- [What the task requires]: Find every line in the records below that holds the word "after", and copy it out.
--------------------
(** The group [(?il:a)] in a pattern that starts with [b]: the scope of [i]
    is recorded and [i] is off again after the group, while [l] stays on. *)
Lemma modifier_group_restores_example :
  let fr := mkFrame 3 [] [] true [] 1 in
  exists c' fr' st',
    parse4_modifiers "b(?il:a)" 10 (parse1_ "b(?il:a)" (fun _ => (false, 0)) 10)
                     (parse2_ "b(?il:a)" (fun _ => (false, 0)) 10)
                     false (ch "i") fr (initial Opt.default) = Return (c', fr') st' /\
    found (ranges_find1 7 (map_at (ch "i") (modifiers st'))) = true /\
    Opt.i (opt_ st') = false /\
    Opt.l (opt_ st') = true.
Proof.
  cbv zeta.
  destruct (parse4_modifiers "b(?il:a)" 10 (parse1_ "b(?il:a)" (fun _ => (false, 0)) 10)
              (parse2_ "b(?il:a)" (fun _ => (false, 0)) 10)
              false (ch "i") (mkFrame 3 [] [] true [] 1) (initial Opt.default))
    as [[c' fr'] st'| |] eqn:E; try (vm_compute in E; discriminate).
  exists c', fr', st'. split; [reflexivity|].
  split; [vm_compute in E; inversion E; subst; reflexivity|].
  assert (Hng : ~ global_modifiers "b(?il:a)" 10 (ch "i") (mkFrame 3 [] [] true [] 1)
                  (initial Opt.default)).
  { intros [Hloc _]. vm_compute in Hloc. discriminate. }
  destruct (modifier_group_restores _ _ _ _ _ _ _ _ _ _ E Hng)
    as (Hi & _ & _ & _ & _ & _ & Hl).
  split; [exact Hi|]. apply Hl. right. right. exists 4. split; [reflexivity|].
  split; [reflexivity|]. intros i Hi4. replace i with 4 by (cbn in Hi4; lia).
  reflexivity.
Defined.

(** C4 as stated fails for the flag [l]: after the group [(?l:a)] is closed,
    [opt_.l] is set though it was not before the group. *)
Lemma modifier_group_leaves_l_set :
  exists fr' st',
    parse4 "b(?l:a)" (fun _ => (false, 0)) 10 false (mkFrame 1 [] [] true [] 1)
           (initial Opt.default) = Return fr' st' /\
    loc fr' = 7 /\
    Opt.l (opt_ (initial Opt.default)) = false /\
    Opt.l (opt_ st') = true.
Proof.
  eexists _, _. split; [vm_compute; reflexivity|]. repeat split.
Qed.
--------------------
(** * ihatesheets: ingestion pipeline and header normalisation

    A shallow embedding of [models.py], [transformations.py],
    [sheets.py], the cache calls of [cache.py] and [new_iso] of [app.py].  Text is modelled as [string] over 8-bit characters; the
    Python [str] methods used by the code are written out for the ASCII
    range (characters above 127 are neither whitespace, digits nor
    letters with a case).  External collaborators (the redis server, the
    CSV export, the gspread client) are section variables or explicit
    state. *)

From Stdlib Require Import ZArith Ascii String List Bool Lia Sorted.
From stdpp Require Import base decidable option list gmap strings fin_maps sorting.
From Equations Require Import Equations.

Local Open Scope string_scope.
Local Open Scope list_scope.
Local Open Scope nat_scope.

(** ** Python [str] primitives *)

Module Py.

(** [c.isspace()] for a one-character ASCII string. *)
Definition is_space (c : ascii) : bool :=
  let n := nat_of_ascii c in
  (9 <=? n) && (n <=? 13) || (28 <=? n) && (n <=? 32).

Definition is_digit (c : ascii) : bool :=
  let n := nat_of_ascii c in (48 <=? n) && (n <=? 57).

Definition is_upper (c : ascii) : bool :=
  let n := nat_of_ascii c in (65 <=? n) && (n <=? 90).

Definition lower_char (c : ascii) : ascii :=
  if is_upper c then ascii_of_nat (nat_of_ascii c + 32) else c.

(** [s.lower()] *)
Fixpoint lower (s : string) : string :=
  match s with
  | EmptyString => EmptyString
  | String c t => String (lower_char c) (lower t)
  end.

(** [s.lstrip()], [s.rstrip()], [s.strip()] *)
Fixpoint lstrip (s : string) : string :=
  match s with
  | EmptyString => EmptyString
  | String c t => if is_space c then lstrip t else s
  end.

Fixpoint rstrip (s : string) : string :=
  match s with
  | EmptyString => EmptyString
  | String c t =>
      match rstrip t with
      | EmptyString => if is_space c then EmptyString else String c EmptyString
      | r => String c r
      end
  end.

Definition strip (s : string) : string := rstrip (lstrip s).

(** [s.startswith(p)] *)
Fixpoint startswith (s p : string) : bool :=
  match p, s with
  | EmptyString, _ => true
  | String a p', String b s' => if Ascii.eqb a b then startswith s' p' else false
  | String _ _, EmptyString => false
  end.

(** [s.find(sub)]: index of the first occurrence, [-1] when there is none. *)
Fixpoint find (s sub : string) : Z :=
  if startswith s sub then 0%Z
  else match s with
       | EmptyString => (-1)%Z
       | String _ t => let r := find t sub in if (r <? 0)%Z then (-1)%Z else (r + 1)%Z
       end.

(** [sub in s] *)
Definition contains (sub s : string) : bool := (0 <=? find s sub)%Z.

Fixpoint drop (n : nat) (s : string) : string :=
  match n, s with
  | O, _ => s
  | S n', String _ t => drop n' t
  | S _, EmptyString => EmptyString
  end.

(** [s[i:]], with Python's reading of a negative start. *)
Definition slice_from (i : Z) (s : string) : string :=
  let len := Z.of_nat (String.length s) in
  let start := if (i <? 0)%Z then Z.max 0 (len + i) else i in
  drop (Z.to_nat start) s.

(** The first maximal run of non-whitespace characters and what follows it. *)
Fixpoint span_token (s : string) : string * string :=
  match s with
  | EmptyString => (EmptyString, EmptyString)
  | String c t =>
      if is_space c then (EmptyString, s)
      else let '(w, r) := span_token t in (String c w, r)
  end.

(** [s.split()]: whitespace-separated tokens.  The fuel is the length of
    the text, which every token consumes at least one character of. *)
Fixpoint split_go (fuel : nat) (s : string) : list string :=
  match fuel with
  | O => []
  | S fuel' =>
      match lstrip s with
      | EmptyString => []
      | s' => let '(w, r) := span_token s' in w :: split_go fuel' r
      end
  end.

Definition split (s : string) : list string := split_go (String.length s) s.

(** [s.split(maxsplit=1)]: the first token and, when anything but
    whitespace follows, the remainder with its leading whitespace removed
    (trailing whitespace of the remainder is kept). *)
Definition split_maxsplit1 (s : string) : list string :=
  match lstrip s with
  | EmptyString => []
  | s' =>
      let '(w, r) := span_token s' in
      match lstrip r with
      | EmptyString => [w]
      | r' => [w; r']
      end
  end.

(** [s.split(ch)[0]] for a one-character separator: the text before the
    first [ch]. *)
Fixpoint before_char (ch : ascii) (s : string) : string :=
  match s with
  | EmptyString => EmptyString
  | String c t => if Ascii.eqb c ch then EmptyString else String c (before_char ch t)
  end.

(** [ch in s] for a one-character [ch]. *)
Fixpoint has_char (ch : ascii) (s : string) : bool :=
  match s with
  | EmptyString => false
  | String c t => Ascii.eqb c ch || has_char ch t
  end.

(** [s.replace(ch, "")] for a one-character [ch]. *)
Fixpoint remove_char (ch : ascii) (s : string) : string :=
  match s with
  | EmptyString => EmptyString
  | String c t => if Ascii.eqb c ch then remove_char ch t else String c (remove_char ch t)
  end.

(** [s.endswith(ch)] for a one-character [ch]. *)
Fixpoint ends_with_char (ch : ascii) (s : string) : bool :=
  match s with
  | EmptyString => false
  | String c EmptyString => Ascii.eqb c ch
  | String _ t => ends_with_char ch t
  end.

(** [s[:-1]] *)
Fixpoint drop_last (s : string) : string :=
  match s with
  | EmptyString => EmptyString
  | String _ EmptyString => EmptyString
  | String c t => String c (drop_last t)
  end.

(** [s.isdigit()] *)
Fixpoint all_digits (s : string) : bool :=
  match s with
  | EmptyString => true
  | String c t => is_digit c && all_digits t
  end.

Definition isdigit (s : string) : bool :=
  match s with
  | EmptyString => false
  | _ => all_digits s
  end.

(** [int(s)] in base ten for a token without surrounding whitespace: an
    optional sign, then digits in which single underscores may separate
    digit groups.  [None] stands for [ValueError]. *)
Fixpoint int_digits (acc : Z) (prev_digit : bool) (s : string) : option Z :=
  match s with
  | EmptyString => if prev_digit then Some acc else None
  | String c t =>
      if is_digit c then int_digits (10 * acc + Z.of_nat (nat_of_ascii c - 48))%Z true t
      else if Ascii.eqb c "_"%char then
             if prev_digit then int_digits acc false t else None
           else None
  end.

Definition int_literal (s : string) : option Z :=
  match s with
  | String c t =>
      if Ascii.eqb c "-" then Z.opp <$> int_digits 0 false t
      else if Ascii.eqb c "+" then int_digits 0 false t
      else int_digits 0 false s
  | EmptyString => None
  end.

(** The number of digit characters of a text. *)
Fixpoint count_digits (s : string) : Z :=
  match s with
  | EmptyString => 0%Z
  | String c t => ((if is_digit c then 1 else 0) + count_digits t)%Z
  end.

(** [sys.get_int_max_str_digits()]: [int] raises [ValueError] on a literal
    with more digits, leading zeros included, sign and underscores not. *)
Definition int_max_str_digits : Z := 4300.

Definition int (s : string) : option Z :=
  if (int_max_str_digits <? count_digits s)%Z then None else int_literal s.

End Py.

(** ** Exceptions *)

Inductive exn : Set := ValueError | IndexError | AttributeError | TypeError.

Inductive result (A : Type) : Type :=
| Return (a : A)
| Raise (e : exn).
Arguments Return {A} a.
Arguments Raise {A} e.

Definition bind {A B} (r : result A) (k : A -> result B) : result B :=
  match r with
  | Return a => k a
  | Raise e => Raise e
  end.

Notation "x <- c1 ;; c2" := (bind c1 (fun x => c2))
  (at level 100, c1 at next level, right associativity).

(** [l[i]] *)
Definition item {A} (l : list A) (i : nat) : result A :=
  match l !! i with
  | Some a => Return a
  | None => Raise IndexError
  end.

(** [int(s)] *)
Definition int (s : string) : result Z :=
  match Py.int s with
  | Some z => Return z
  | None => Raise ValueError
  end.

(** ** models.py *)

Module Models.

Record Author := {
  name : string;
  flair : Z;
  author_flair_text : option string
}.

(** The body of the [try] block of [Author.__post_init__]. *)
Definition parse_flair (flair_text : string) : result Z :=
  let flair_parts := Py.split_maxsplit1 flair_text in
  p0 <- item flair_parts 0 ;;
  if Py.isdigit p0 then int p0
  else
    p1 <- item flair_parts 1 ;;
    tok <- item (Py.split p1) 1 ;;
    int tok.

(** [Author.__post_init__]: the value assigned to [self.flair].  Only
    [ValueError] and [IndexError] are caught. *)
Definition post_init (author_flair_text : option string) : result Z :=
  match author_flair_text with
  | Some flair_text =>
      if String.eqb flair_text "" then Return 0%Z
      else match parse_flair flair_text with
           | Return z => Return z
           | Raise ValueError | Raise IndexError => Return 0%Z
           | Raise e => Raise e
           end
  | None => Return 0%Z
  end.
--------------------
- [Result]:
    is recorded and [i] is off again after the group, while [l] stays on. *)
(** C4 as stated fails for the flag [l]: after the group [(?l:a)] is closed,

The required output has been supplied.